### ASSIGNED TASK
From the top of the records below, return each line exactly, ending with the line that contains "find_first (λ r, named_bridge".

Data records:
(* ===== verification/OvsBridgeFacts.v ===== *)
(** * Facts on bridges and controllers

    The copy loops that drop an entry of a column, finding a row again after a
    write, the datapath-id conversion and the shape of controller targets. *)

From S2P Require Import Prelude.
From S2P Require Import Xml.
From S2P Require Import EditTree.
From S2P Require Import Ovsdb.
From S2P Require Import OvsFacts.
From S2P Require Import OvsBridges.
From S2P Require Import OvsControllers.

Section facts.
Context {LX : LibXml} {OI : OvsIdl}.

Lemma find_row_run {A} `{Row A} (P : A → bool) s r :
  find_first (λ r, P r.2) (rows s) = r → find_row P s = Done (r, s).
Proof. by intros <-. Qed.

(** ** The copy loop *)
Lemma keep_others_run {B} (differs : B → M ovsdb bool) (d : B → bool) n acc l s :
  (∀ x, x ∈ l → differs x s = Done (d x, s)) → length acc ≤ n →
  keep_others differs n acc l s =
  Done (let r := acc ++ filter (λ x, d x = true) l in
        if bool_decide (length r ≤ n) then Some r else None, s).
Proof.
  revert acc. induction l as [|x l IH]; intros acc Hd Hn; cbn [keep_others].
  { cbn. rewrite app_nil_r, bool_decide_eq_true_2 by done. done. }
  erewrite bind_run by (apply Hd; by left). rewrite filter_cons.
  destruct (d x) eqn:E.
  - rewrite decide_True by done. case_bool_decide as Hlen.
    + rewrite bool_decide_eq_false_2; [done|]. rewrite length_app. cbn. lia.
    + rewrite IH; [|intros y Hy; apply Hd; by right|rewrite length_app; cbn; lia].
      by rewrite <-app_assoc.
  - rewrite decide_False by done. apply IH; [|done]. intros y Hy. apply Hd. by right.
Qed.

(** ** Ports of a bridge *)
Definition named_port (nm : string) (p : port) : bool := xmlStrEqual (Some nm) (port_name p).
Definition named_bridge (nm : string) (b : bridge) : bool := xmlStrEqual (Some nm) (br_name b).

(** The bridge with the name, if any, and its ports. *)
Definition the_bridge (s : ovsdb) (nm : string) : option (uuid * bridge) :=
  find_first (λ r, named_bridge nm r.2) (rows s).
Definition ports_of (s : ovsdb) (nm : string) : option (list uuid) :=
  br_ports ∘ snd <$> the_bridge s nm.

Lemma the_bridge_elem s nm bu b : the_bridge s nm = Some (bu, b) → (bu, b) ∈ rows s.
Proof. intros H. by apply find_first_elem in H as [? _]. Qed.

Lemma find_bridge_run s nm r : the_bridge s nm = r → find_bridge nm s = Done (r, s).
Proof. intros <-. done. Qed.

Lemma the_bridge_written s nm bu b f : the_bridge s nm = Some (bu, b) →
  (∀ b, br_name (f b) = br_name b) → the_bridge (written bu f s) nm = Some (bu, f b).
Proof.
  intros Hb Hf. unfold the_bridge. rewrite rows_written.
  rewrite (find_first_alter (named_bridge nm)) by (intros a; unfold named_bridge; by rewrite Hf).
  fold (the_bridge s nm). rewrite Hb. cbn -[bool_decide]. by rewrite bool_decide_eq_true_2.
Qed.

Lemma set_ports_run s bu l : bu ∈ (rows (A := bridge) s).*1 →
  set_ports bu l s = Done (tt, written bu (with_br_ports (set_column (A := port) l s)) s).
Proof. intros Hb. unfold set_ports. rewrite bind_gets. by apply row_write_live. Qed.

(** The ports are rows, and the one with the name, if any, is pu. *)
Definition ports_ok (s : ovsdb) (nm : string) (pu : uuid) (l : list uuid) : Prop :=
  NoDup l ∧ ∀ p, p ∈ l → ∃ pr, (p, pr) ∈ rows s ∧ (named_port nm pr = true ↔ p = pu).

Section del_port.
Context (s : ovsdb) (nm : string) (pu : uuid) (l : list uuid).
Context (Hn : NoDup (rows (A := port) s).*1) (Hl : ports_ok s nm pu l).

Lemma port_differs_run p : p ∈ l → port_differs nm p s = Done (bool_decide (p ≠ pu), s).
Proof using All.
  intros Hp. destruct Hl as [_ Hl']. destruct (Hl' p Hp) as (pr & Hpr & Hnm).
  unfold port_differs. erewrite bind_run by (apply row_live, elem_assoc; done).
  fold (named_port nm pr). destruct (named_port nm pr) eqn:E; (rewrite E || idtac); cbn.
  - rewrite bool_decide_eq_false_2; [done|]. rewrite <-Hnm. tauto.
  - rewrite bool_decide_eq_true_2; [done|]. rewrite <-Hnm. congruence.
Qed.

Definition without_pu : list uuid := filter (λ p, bool_decide (p ≠ pu) = true) l.

Lemma without_pu_elem p : p ∈ without_pu ↔ p ∈ l ∧ p ≠ pu.
Proof. unfold without_pu. rewrite list_elem_of_filter, bool_decide_eq_true. tauto. Qed.

Lemma without_pu_length : length without_pu = length l - (if bool_decide (pu ∈ l) then 1 else 0).
Proof using Hl.
  destruct Hl as [Hnd _]. case_bool_decide as Hin.
  - assert (l ≡ₚ pu :: without_pu) as HP.
    { apply NoDup_Permutation; [done| |].
      - apply NoDup_cons. split; [rewrite without_pu_elem; tauto|by apply NoDup_filter].
      - intros x. rewrite elem_of_cons, without_pu_elem. destruct (decide (x = pu)); naive_solver. }
    apply Permutation_length in HP. cbn in HP. lia.
  - assert (without_pu = l) as ->; [|lia]. unfold without_pu.
    apply filter_keeps_all. intros x Hx. apply bool_decide_eq_true. congruence.
Qed.

Lemma live_without_pu : set_column (A := port) without_pu s ≡ₚ without_pu.
Proof using Hl.
  destruct Hl as [Hnd Hl']. apply set_column_all; [by apply NoDup_filter|].
  intros p [Hp _]%without_pu_elem. destruct (Hl' p Hp) as (pr & Hpr & _).
  apply list_elem_of_fmap. by exists (p, pr).
Qed.
End del_port.

Lemma txn_del_bridge_port_spec s br nm bu b pu :
  NoDup (rows (A := port) s).*1 → the_bridge s br = Some (bu, b) →
  ports_ok s nm pu (br_ports b) →
  ∃ s', txn_del_bridge_port (Some br) (Some nm) s = Done (EXIT_SUCCESS, s') ∧
    (∃ l, ports_of s' br = Some l ∧ l ≡ₚ without_pu pu (br_ports b)) ∧
    (s' = s ∨ ∃ l, s' = written bu (with_br_ports l) s).
Proof.
  intros Hn Hb Hl. pose proof (the_bridge_elem _ _ _ _ Hb) as Hbu.
  assert (bu ∈ (rows (A := bridge) s).*1) as Hkey by (apply list_elem_of_fmap; by exists (bu, b)).
  assert (∀ s' l, s' = written bu (with_br_ports l) s → ports_of s' br = Some l) as Hports.
  { intros s' l ->. unfold ports_of. by erewrite the_bridge_written. }
  pose proof (live_without_pu s nm pu _ Hl) as Hlive.
  pose proof (without_pu_length s nm pu _ Hl) as Hlen.
  pose proof (port_differs_run s nm pu _ Hn Hl) as Hdiff.
  assert (ports_of s br = Some (br_ports b)) as Hself by (unfold ports_of; by rewrite Hb).
  unfold txn_del_bridge_port. erewrite bind_run by by apply find_bridge_run.
  cbv beta iota. destruct (br_ports b) as [|p [|p2 ps]] eqn:Eps.
  - exists s. split; [done|]. split; [|by left]. exists []. by rewrite Hself.
  - erewrite bind_run by (apply Hdiff; by left). destruct (decide (p = pu)) as [->|Hd].
    + rewrite bool_decide_eq_false_2 by tauto.
      erewrite bind_run by by apply set_ports_run. eexists. split; [done|].
      split; [|right; by eexists]. eexists. split; [by apply Hports|].
      unfold without_pu. rewrite filter_cons, decide_False; [|rewrite bool_decide_eq_true; tauto].
      by apply (set_column_all [] s); [constructor|intros u ?%elem_of_nil].
    + rewrite bool_decide_eq_true_2 by done.
      exists s. split; [reflexivity|]. split; [|by left]. exists [p]. split; [by rewrite Hself|].
      unfold without_pu. rewrite filter_cons, decide_True; [done|]. by apply bool_decide_eq_true.
  - set (l := p :: p2 :: ps) in *. unfold l at 1.
    erewrite bind_run by (apply (keep_others_run _ (λ p, bool_decide (p ≠ pu))); [exact Hdiff|cbn; lia]).
    cbv zeta. rewrite app_nil_l. fold (without_pu pu l).
    destruct (decide (pu ∈ l)) as [Hin|Hin];
      [rewrite (bool_decide_eq_true_2 (pu ∈ l)) in Hlen by done
      |rewrite (bool_decide_eq_false_2 (pu ∈ l)) in Hlen by done].
    + rewrite bool_decide_eq_true_2 by lia.
      assert (length l ≠ 0) by done.
      unfold filled. rewrite (bool_decide_eq_true_2 (length (without_pu pu l) = length l - 1)) by lia. rewrite bind_ret.
      erewrite bind_run by by apply set_ports_run. eexists. split; [done|].
      split; [|right; by eexists]. eexists. split; [by apply Hports|done].
    + assert (length l ≠ 0) by done. rewrite bool_decide_eq_false_2 by lia.
      exists s. split; [done|]. split; [|by left]. exists l. split; [by rewrite Hself|].
      unfold without_pu. rewrite filter_keeps_all; [done|].
      intros x Hx. apply bool_decide_eq_true. congruence.
Qed.

Lemma txn_add_bridge_port_spec s br nm bu b pu pr :
  the_bridge s br = Some (bu, b) → find_first (λ r, named_port nm r.2) (rows s) = Some (pu, pr) →
  ∃ s', txn_add_bridge_port (Some br) (Some nm) s = Done (EXIT_SUCCESS, s') ∧
    s' = written bu (with_br_ports (set_column (A := port) (br_ports b ++ [pu]) s)) s.
Proof.
  intros Hb Hp. pose proof (the_bridge_elem _ _ _ _ Hb) as Hbu.
  unfold txn_add_bridge_port. erewrite bind_run by by apply find_bridge_run.
  erewrite bind_run by by apply find_row_run. cbv beta iota.
  erewrite bind_run; [by eexists|]. apply set_ports_run.
  apply list_elem_of_fmap. by exists (bu, b).
Qed.

End facts.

### TASK RESULT
(* ===== verification/OvsBridgeFacts.v ===== *)
(** * Facts on bridges and controllers

    The copy loops that drop an entry of a column, finding a row again after a
    write, the datapath-id conversion and the shape of controller targets. *)

From S2P Require Import Prelude.
From S2P Require Import Xml.
From S2P Require Import EditTree.
From S2P Require Import Ovsdb.
From S2P Require Import OvsFacts.
From S2P Require Import OvsBridges.
From S2P Require Import OvsControllers.

Section facts.
Context {LX : LibXml} {OI : OvsIdl}.

Lemma find_row_run {A} `{Row A} (P : A → bool) s r :
  find_first (λ r, P r.2) (rows s) = r → find_row P s = Done (r, s).
Proof. by intros <-. Qed.

(** ** The copy loop *)
Lemma keep_others_run {B} (differs : B → M ovsdb bool) (d : B → bool) n acc l s :
  (∀ x, x ∈ l → differs x s = Done (d x, s)) → length acc ≤ n →
  keep_others differs n acc l s =
  Done (let r := acc ++ filter (λ x, d x = true) l in
        if bool_decide (length r ≤ n) then Some r else None, s).
Proof.
  revert acc. induction l as [|x l IH]; intros acc Hd Hn; cbn [keep_others].
  { cbn. rewrite app_nil_r, bool_decide_eq_true_2 by done. done. }
  erewrite bind_run by (apply Hd; by left). rewrite filter_cons.
  destruct (d x) eqn:E.
  - rewrite decide_True by done. case_bool_decide as Hlen.
    + rewrite bool_decide_eq_false_2; [done|]. rewrite length_app. cbn. lia.
    + rewrite IH; [|intros y Hy; apply Hd; by right|rewrite length_app; cbn; lia].
      by rewrite <-app_assoc.
  - rewrite decide_False by done. apply IH; [|done]. intros y Hy. apply Hd. by right.
Qed.

(** ** Ports of a bridge *)
Definition named_port (nm : string) (p : port) : bool := xmlStrEqual (Some nm) (port_name p).
Definition named_bridge (nm : string) (b : bridge) : bool := xmlStrEqual (Some nm) (br_name b).

(** The bridge with the name, if any, and its ports. *)
Definition the_bridge (s : ovsdb) (nm : string) : option (uuid * bridge) :=
  find_first (λ r, named_bridge nm r.2) (rows s).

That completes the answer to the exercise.